MATERIAL PROVIDED:
§
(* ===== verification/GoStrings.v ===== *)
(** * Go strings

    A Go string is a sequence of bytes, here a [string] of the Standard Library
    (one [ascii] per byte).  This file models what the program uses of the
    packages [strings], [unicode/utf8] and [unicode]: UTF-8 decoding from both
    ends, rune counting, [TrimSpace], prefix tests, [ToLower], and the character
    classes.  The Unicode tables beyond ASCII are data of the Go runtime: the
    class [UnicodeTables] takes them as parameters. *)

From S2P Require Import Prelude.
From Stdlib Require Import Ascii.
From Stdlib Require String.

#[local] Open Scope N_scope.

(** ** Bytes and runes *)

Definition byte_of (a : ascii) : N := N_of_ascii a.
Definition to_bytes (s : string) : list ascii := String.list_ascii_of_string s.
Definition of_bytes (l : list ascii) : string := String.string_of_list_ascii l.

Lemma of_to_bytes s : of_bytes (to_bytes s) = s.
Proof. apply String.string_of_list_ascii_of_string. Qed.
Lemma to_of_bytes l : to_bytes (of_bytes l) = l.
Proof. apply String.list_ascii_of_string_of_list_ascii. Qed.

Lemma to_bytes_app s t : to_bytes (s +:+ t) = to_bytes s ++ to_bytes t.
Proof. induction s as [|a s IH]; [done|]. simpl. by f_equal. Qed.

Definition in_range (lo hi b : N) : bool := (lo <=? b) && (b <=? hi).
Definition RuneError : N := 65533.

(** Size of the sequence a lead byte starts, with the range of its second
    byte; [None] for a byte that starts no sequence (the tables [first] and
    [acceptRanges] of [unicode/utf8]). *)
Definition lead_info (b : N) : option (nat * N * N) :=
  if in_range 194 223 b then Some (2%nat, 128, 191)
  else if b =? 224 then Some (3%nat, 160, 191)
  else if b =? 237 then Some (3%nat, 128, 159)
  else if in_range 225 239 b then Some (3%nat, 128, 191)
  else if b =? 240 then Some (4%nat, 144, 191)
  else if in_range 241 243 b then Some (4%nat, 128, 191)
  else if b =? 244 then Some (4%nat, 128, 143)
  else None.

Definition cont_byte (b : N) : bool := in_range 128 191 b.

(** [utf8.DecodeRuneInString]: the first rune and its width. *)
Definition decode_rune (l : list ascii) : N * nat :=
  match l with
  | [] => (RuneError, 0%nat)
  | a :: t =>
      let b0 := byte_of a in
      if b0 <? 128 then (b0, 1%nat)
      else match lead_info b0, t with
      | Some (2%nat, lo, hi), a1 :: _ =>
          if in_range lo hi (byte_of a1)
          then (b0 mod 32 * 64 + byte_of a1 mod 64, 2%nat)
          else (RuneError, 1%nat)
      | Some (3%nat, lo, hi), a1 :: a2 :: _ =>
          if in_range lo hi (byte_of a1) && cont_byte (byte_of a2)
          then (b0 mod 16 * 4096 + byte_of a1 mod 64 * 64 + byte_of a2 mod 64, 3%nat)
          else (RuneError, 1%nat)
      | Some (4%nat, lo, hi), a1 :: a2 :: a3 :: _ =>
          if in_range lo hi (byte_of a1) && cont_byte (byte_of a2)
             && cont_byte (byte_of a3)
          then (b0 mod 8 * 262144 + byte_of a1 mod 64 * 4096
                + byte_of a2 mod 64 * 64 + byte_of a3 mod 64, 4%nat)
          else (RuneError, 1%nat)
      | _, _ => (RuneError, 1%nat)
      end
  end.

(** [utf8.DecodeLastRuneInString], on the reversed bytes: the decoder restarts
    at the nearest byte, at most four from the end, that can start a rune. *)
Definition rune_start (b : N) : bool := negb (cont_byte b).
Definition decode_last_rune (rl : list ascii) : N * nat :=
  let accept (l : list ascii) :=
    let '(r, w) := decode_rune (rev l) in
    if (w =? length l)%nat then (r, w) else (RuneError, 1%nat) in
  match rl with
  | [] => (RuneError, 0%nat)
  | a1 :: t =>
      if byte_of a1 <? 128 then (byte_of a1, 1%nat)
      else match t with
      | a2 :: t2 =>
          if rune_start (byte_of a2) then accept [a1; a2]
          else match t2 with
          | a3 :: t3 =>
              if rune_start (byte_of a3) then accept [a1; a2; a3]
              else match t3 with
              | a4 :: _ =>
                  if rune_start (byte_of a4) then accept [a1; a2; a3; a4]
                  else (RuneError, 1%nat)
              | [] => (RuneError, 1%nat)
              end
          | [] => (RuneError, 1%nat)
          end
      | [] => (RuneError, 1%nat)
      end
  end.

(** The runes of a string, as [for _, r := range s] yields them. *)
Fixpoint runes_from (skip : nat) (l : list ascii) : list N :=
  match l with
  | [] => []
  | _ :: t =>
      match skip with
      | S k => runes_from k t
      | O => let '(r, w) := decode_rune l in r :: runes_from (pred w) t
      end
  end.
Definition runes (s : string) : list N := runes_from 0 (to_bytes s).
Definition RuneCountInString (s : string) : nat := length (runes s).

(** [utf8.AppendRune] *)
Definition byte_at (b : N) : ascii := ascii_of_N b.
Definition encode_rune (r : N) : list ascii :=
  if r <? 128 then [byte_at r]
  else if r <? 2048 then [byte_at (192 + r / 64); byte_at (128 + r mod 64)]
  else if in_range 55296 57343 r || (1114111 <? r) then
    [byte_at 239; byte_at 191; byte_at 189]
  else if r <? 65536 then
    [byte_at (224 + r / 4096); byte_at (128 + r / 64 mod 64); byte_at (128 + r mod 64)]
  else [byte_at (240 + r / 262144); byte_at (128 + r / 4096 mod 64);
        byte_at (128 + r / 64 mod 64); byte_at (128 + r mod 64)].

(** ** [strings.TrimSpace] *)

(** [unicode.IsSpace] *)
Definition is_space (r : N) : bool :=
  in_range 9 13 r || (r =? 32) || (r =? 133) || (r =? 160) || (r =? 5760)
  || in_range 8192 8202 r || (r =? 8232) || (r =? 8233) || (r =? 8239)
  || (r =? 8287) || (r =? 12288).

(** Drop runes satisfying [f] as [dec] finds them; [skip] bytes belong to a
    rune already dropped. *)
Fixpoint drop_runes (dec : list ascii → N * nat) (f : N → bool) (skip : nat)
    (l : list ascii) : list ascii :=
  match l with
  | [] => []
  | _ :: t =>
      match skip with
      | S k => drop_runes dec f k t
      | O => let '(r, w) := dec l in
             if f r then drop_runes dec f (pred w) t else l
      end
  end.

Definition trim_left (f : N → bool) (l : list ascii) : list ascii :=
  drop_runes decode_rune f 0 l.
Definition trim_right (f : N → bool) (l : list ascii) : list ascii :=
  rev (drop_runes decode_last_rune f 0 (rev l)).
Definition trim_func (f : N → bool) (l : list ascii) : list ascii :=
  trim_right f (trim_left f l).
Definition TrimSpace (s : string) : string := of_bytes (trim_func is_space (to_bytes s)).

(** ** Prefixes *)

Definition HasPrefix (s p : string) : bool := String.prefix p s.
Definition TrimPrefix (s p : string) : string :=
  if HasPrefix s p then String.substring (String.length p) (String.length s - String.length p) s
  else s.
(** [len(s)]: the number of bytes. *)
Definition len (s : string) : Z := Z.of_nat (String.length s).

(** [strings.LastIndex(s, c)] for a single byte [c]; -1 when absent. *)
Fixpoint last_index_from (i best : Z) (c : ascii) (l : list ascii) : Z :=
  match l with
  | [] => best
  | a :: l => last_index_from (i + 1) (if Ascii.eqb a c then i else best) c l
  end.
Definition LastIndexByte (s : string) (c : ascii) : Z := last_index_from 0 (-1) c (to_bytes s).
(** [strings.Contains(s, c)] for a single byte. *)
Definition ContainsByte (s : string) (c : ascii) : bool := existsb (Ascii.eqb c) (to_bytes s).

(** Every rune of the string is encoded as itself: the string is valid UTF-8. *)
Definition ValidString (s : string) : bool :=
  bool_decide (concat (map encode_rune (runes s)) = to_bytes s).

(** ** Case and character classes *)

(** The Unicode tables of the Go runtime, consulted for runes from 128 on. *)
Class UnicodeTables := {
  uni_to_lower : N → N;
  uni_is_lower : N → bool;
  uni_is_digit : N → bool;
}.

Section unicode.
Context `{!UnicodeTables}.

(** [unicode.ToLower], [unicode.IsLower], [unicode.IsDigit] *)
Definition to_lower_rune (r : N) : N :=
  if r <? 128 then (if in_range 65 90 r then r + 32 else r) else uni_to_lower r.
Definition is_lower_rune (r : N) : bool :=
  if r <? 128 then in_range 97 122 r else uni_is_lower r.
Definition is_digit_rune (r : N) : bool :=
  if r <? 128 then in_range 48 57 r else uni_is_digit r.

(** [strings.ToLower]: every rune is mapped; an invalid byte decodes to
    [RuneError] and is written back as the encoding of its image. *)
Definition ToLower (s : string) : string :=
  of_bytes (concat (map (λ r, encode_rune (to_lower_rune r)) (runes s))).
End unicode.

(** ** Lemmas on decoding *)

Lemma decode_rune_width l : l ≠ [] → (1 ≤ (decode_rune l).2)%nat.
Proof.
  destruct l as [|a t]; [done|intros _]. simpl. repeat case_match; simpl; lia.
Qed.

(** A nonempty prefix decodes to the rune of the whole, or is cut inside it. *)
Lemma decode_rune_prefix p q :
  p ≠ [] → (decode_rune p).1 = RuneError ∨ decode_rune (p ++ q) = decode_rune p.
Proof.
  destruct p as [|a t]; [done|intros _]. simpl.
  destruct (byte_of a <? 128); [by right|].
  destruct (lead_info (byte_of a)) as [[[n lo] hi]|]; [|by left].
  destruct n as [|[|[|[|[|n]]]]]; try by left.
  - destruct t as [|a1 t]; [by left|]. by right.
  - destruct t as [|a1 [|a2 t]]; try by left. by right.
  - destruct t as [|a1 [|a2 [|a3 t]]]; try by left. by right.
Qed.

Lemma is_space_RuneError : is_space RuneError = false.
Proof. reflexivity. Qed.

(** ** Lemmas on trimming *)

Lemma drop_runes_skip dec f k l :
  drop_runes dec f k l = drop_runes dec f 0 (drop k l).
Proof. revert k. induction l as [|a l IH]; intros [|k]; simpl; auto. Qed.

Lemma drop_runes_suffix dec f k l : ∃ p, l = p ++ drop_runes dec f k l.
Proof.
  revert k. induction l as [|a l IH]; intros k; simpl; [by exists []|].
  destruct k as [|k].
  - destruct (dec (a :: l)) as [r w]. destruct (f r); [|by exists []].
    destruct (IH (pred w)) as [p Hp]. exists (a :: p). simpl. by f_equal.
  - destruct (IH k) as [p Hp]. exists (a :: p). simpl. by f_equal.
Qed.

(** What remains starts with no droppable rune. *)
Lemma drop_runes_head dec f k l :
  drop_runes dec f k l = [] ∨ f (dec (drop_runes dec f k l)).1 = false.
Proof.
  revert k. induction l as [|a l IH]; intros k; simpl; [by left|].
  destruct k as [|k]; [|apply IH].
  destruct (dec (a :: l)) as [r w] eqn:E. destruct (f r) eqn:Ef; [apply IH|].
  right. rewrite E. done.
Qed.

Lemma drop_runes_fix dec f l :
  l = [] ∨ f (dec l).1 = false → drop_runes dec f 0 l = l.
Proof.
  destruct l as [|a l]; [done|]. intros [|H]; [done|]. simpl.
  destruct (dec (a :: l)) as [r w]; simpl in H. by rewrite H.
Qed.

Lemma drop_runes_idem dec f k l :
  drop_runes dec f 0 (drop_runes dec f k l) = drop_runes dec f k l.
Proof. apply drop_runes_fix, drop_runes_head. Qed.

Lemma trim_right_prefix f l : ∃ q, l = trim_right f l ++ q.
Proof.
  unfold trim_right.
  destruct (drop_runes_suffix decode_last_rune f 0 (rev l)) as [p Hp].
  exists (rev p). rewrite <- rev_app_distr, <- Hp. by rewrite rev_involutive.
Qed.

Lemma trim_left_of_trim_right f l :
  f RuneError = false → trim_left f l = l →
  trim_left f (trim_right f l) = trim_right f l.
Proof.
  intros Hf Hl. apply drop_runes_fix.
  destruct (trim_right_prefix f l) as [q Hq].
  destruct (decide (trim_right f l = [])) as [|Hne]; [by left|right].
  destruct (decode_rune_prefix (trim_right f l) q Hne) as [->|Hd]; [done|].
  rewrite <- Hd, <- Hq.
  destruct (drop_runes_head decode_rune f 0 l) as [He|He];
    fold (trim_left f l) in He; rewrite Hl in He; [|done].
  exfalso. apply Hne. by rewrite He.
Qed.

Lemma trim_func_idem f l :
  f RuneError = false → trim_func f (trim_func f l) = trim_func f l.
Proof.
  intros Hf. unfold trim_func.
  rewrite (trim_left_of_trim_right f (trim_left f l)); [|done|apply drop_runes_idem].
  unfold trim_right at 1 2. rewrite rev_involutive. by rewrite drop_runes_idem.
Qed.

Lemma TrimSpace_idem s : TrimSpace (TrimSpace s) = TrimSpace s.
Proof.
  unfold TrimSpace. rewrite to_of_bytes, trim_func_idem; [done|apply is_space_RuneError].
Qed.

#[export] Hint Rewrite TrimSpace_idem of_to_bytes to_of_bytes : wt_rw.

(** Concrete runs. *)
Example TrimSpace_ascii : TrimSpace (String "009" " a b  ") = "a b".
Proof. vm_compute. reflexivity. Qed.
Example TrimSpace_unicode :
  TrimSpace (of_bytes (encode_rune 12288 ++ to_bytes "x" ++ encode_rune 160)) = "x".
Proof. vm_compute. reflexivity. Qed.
§
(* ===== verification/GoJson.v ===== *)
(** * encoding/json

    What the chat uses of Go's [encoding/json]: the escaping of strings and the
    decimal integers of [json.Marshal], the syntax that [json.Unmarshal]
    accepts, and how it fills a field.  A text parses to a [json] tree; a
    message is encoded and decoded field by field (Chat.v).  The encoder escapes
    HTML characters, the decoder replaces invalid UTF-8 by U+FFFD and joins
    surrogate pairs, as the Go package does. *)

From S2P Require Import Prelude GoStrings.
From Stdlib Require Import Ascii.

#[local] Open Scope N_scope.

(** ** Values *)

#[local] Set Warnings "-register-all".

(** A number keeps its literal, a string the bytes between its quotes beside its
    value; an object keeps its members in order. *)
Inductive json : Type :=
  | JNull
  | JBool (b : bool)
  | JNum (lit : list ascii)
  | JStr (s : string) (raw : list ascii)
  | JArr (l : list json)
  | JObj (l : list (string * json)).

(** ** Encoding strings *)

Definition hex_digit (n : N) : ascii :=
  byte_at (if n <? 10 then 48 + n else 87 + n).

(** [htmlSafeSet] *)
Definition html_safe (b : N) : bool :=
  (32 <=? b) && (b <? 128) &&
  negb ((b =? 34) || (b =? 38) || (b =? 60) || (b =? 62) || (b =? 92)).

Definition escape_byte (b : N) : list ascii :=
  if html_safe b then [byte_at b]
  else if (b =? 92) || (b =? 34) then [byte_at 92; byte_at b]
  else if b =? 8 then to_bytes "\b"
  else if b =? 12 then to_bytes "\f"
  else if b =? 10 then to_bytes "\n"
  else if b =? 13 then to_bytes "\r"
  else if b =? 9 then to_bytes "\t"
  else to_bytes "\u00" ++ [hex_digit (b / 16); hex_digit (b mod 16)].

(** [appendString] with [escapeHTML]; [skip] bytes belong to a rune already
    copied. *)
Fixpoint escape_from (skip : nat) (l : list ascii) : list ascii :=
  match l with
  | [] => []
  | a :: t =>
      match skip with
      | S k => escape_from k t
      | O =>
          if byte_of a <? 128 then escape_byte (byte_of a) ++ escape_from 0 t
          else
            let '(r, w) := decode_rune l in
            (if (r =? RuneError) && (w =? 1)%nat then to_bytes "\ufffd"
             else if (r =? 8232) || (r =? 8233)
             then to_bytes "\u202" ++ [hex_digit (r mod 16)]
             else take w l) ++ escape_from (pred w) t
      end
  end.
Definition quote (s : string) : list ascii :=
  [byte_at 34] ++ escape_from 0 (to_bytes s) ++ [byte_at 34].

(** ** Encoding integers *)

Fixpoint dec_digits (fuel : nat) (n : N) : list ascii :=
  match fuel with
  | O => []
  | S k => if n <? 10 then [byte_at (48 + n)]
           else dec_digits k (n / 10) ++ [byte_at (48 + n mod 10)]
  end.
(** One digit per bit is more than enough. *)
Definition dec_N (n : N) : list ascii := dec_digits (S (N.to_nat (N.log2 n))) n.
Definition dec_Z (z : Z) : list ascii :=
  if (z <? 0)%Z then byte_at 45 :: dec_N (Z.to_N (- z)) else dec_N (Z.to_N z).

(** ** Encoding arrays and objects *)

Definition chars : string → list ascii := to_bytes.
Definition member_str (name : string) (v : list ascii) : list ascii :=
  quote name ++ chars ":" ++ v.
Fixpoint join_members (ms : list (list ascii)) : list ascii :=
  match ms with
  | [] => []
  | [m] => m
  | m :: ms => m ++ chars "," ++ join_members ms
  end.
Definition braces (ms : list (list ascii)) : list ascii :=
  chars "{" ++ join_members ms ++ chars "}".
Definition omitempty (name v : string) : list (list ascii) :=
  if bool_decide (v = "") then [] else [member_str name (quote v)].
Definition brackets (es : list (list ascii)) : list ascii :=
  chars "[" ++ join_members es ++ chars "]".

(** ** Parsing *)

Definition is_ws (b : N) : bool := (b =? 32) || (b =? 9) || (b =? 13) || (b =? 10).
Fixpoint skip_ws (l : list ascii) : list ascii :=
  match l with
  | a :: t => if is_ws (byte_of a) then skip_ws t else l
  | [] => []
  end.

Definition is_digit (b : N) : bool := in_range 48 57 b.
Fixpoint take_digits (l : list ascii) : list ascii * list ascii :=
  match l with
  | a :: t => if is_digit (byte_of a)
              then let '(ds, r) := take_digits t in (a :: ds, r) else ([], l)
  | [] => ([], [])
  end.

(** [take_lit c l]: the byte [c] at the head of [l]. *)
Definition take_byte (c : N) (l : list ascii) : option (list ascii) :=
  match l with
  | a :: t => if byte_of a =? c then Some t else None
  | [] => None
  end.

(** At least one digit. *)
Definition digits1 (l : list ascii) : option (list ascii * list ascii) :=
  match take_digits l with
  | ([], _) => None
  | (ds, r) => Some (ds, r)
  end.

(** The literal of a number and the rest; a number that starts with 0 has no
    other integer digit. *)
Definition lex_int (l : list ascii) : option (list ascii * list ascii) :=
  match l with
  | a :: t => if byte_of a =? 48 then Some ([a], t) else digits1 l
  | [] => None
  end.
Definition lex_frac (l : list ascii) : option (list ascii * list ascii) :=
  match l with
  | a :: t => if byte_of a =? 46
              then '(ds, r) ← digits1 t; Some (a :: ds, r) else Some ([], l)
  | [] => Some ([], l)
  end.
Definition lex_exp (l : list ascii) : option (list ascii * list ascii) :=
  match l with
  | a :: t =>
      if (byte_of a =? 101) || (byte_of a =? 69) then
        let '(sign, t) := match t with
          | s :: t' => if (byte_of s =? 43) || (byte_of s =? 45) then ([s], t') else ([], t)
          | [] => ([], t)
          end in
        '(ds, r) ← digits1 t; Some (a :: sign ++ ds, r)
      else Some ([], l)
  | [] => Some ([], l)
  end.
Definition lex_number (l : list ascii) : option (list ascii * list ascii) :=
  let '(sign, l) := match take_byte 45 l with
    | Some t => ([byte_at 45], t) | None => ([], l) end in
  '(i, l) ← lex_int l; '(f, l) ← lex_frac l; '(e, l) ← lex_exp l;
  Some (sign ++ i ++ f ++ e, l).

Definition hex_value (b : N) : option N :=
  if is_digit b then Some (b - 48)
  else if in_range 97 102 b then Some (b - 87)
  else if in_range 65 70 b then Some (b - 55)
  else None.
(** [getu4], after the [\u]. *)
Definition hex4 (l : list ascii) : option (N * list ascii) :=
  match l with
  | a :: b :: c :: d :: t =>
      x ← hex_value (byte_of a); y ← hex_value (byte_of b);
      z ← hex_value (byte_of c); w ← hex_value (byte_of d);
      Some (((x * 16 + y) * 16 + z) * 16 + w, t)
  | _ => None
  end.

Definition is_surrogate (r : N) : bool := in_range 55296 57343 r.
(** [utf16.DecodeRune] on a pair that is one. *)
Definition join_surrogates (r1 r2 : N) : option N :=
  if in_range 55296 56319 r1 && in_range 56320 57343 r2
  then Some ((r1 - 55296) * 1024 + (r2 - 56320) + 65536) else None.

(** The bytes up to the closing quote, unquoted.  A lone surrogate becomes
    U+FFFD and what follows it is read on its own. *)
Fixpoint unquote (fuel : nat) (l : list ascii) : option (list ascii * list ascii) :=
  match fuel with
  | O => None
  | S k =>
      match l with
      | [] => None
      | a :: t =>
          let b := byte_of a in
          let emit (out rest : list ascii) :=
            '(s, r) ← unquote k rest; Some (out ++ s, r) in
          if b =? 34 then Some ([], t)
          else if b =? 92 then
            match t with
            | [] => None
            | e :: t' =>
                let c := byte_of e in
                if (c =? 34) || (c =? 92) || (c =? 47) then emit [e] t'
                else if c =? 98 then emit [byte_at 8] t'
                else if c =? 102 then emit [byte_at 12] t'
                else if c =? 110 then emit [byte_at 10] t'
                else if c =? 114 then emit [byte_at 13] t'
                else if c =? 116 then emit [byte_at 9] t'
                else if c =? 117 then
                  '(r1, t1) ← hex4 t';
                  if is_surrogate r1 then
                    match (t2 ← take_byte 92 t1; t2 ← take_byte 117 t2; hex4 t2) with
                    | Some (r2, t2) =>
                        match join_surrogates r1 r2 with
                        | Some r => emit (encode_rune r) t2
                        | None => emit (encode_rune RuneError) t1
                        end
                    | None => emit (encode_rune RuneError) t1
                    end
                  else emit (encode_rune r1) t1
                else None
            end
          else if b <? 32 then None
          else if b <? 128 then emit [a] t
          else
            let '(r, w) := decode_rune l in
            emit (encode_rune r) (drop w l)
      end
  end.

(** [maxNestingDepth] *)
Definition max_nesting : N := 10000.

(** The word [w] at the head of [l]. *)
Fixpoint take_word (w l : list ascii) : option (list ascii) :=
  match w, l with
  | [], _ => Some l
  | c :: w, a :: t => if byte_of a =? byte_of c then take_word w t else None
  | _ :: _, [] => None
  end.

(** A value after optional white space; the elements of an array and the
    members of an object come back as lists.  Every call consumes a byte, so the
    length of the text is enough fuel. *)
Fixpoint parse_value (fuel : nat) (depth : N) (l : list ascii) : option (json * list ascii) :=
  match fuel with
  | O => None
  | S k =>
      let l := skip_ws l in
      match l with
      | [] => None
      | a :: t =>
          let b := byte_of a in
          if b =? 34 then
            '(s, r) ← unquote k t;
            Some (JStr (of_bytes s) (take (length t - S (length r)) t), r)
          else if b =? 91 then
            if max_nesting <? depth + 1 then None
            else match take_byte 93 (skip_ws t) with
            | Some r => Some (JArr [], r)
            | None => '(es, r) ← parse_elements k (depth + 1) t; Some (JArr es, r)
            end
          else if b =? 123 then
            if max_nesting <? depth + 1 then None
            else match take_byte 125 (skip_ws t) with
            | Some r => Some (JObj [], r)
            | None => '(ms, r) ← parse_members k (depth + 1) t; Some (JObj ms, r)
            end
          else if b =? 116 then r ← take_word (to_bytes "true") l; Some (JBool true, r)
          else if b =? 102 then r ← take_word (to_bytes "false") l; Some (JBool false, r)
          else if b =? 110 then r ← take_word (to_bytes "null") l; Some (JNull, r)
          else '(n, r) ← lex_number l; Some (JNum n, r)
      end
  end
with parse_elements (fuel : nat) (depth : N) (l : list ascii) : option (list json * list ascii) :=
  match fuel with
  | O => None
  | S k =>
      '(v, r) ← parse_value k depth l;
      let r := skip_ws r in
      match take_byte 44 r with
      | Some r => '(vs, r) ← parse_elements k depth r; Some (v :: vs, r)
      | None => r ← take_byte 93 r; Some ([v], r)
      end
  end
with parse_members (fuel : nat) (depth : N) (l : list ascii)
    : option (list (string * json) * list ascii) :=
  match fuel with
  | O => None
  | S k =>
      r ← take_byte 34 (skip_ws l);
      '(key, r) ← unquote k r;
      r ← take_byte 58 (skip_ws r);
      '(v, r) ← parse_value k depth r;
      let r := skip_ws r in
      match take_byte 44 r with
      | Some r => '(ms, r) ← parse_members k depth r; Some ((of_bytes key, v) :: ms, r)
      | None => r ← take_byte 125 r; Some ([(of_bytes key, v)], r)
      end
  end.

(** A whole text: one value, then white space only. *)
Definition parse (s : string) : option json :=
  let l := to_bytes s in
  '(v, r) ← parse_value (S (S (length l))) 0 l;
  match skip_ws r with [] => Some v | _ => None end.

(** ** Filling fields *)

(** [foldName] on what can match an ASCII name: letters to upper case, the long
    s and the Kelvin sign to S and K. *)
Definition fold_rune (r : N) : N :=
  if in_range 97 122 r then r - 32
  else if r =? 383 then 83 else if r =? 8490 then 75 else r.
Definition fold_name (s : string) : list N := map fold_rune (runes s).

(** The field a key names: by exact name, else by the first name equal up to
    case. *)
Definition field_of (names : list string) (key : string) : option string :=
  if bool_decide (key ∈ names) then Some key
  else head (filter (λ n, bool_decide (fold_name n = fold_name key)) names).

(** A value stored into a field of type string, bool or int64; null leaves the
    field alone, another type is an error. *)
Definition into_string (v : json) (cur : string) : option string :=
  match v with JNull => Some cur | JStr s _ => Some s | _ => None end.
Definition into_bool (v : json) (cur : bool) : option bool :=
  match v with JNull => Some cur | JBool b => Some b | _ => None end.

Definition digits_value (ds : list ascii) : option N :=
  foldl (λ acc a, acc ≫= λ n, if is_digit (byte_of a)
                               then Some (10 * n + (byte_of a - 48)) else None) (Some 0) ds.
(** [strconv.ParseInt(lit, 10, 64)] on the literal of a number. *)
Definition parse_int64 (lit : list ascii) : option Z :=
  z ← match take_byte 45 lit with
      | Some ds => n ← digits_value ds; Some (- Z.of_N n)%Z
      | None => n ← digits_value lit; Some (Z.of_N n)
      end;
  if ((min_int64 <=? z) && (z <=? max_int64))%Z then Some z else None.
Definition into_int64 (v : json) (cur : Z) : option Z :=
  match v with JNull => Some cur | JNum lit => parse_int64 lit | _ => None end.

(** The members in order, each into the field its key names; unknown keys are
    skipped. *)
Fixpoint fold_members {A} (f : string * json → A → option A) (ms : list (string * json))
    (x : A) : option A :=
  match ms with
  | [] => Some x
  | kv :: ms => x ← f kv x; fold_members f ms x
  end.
§
WHAT IS NEEDED: Among the records, find every line holding the word "enough" and copy it.

TASK OUTPUT:
(** One digit per bit is more than enough. *)
    length of the text is enough fuel. *)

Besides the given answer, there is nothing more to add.